Supplied material Block Start

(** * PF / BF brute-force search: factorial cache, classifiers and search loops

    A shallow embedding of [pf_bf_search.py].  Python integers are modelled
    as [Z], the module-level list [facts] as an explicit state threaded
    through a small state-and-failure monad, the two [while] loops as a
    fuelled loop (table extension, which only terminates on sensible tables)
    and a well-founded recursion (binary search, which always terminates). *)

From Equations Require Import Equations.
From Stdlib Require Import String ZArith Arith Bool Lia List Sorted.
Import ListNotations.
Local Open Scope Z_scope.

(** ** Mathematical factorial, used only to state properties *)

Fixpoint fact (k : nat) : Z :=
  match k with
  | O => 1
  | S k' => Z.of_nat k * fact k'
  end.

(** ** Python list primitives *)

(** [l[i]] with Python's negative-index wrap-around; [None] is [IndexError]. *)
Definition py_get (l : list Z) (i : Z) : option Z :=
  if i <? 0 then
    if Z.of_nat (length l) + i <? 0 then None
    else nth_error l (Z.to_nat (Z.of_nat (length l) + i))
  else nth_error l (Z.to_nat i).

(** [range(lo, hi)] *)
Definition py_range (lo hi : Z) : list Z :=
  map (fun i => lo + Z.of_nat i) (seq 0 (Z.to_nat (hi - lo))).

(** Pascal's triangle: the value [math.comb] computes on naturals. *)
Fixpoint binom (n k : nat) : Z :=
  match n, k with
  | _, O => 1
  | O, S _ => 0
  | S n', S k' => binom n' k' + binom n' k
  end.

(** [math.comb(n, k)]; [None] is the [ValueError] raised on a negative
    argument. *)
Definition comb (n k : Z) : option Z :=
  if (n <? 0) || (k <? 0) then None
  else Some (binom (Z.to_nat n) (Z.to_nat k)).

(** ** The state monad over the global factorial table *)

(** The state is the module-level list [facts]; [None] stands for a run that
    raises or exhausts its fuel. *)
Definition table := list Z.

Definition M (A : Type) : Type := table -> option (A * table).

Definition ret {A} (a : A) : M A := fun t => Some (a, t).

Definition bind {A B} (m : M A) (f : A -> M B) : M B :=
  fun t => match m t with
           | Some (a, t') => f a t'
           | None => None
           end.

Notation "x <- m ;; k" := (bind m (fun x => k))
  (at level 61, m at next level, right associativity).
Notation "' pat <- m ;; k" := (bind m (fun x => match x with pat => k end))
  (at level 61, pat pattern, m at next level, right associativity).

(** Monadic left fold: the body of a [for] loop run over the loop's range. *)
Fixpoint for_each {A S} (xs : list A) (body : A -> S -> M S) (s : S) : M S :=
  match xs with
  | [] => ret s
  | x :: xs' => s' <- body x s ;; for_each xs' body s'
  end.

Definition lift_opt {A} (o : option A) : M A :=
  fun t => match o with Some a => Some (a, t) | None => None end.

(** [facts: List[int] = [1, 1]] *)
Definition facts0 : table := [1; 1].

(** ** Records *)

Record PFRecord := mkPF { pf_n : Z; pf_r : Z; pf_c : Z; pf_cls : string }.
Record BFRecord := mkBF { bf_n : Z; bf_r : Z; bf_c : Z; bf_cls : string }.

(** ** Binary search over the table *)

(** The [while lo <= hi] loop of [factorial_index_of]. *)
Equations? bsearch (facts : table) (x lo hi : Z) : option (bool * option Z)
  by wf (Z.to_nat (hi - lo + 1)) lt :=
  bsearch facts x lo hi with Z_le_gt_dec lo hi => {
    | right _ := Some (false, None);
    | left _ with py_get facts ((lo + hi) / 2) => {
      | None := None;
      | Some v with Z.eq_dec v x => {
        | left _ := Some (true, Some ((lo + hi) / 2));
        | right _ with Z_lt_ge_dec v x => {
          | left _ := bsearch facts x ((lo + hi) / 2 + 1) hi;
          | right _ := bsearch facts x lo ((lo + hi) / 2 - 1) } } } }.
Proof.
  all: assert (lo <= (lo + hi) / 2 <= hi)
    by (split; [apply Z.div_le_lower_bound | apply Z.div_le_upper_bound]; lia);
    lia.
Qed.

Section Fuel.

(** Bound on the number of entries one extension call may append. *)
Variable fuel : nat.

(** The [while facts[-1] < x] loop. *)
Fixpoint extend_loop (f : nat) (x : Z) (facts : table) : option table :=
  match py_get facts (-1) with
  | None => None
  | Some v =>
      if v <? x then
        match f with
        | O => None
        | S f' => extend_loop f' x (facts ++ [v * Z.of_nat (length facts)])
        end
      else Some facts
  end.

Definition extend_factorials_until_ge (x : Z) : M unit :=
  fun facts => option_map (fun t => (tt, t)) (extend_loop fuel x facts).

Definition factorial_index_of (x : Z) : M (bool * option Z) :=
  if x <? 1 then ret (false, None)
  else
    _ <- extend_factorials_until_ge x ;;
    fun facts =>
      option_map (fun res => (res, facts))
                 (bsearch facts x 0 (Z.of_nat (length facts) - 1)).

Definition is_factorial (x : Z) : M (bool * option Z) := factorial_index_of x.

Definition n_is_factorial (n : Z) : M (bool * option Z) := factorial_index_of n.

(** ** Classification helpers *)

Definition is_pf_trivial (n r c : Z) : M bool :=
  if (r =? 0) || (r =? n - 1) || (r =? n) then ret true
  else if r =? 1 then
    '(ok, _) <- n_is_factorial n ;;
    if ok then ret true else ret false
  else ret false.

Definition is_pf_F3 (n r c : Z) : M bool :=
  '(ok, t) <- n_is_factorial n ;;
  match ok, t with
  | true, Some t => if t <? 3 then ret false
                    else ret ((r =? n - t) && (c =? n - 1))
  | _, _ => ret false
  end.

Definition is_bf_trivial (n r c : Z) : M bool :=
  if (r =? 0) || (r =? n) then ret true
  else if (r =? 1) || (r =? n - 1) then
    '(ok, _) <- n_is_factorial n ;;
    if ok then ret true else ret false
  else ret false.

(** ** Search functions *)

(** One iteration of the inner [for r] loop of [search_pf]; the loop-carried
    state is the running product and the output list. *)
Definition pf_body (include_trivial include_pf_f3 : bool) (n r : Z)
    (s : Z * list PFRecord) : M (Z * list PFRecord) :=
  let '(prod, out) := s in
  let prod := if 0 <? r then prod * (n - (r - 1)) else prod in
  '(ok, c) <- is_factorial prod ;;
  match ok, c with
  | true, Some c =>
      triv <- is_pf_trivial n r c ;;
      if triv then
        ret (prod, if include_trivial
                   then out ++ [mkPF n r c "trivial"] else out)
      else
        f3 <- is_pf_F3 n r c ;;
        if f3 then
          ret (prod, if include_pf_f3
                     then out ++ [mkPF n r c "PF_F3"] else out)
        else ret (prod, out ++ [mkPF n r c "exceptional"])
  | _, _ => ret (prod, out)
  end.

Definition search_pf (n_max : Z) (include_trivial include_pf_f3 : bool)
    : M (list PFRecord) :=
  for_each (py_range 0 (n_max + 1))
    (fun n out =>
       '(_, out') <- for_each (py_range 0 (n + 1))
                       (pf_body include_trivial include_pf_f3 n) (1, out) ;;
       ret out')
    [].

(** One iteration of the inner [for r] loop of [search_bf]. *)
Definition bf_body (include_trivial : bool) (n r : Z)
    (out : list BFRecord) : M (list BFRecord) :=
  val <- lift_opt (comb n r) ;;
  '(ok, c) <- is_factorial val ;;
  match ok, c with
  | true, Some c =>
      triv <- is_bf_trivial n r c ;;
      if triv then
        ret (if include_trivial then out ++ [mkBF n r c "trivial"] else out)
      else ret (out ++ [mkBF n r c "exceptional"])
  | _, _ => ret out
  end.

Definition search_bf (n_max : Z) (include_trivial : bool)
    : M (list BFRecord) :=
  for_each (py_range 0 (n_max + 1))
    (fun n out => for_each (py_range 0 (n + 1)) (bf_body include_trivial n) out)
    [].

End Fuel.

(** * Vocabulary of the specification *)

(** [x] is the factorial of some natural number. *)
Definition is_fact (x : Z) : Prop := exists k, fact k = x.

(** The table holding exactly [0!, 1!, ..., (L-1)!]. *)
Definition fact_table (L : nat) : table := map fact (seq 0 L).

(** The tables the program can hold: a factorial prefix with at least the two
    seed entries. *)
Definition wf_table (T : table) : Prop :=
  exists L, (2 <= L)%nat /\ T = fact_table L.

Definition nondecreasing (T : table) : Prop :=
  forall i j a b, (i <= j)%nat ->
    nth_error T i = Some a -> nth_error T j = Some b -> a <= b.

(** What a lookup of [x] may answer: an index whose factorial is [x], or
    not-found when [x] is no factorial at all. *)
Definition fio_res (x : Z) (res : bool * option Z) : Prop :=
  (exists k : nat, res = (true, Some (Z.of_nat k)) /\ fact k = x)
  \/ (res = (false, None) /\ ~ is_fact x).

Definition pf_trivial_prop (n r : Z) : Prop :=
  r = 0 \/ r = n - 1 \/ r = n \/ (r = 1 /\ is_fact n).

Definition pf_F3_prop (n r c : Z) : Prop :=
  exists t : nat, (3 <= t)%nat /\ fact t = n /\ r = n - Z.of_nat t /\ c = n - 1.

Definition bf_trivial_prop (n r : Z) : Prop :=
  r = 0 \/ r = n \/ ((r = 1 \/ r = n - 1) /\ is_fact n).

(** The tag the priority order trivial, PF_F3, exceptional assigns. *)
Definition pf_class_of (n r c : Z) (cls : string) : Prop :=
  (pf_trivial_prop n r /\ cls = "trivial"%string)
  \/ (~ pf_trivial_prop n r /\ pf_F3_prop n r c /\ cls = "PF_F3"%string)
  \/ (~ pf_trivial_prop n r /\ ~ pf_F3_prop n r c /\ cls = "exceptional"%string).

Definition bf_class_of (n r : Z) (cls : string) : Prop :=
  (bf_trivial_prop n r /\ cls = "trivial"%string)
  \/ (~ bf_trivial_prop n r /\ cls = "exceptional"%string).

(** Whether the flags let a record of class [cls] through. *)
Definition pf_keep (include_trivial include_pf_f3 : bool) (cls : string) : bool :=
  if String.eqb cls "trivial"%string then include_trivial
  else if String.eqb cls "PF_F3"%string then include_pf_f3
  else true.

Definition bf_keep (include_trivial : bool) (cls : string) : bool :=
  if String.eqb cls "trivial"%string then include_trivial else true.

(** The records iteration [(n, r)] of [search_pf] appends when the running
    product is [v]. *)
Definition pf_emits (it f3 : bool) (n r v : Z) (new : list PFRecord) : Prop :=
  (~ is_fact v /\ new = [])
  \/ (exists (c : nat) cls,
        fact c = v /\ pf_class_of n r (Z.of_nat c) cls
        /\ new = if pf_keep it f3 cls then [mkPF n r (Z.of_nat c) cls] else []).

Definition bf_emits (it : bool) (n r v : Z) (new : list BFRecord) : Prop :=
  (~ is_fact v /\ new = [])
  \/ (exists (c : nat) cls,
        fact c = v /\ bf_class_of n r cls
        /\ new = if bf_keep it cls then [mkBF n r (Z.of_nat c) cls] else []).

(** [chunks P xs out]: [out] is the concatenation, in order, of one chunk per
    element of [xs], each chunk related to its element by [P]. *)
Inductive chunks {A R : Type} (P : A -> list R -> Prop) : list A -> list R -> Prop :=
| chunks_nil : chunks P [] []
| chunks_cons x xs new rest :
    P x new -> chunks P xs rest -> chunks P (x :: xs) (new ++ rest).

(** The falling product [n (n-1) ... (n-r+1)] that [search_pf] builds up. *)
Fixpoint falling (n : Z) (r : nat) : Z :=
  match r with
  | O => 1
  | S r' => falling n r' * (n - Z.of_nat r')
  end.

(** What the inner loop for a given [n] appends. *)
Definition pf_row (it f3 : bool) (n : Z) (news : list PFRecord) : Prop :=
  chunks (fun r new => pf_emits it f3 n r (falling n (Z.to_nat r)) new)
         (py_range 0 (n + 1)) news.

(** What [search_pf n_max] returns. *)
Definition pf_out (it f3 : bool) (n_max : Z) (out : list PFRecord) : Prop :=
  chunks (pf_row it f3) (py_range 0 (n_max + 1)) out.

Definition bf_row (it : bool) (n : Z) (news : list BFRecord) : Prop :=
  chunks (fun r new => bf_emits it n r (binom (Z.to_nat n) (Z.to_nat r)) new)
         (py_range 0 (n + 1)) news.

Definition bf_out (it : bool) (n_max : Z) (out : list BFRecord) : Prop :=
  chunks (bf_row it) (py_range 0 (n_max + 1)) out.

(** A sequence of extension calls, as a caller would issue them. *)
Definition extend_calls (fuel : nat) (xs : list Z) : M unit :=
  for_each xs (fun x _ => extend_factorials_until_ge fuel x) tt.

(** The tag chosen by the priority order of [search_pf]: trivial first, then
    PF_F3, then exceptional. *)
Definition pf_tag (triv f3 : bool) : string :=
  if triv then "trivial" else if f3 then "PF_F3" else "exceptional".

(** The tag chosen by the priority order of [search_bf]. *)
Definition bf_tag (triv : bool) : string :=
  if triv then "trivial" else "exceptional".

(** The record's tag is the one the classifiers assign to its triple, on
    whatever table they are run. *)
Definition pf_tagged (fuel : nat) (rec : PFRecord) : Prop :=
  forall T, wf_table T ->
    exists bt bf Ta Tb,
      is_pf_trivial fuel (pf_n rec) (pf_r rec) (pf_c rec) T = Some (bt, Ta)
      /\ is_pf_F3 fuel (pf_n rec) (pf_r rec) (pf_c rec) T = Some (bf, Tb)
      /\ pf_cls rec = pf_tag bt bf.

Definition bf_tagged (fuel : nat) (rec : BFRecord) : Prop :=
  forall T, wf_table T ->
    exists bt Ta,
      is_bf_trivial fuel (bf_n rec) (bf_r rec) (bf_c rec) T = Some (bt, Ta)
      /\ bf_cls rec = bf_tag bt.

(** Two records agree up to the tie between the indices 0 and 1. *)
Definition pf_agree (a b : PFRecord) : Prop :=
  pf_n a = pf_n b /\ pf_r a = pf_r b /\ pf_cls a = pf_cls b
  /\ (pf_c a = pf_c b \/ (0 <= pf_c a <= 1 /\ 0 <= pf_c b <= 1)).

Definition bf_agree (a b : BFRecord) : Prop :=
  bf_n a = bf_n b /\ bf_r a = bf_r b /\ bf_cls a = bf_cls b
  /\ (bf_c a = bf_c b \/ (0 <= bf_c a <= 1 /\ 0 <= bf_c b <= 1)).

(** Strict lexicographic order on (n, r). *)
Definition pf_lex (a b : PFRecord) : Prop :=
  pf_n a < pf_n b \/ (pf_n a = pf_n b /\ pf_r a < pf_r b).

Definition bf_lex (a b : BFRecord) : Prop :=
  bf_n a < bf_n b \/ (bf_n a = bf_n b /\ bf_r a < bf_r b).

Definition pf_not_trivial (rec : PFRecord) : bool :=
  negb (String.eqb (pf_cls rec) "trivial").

Supplied material Block End

* Task directions *
Across the material above, count each line with the string "right" and state the number alone.

* Solution to the problem *
5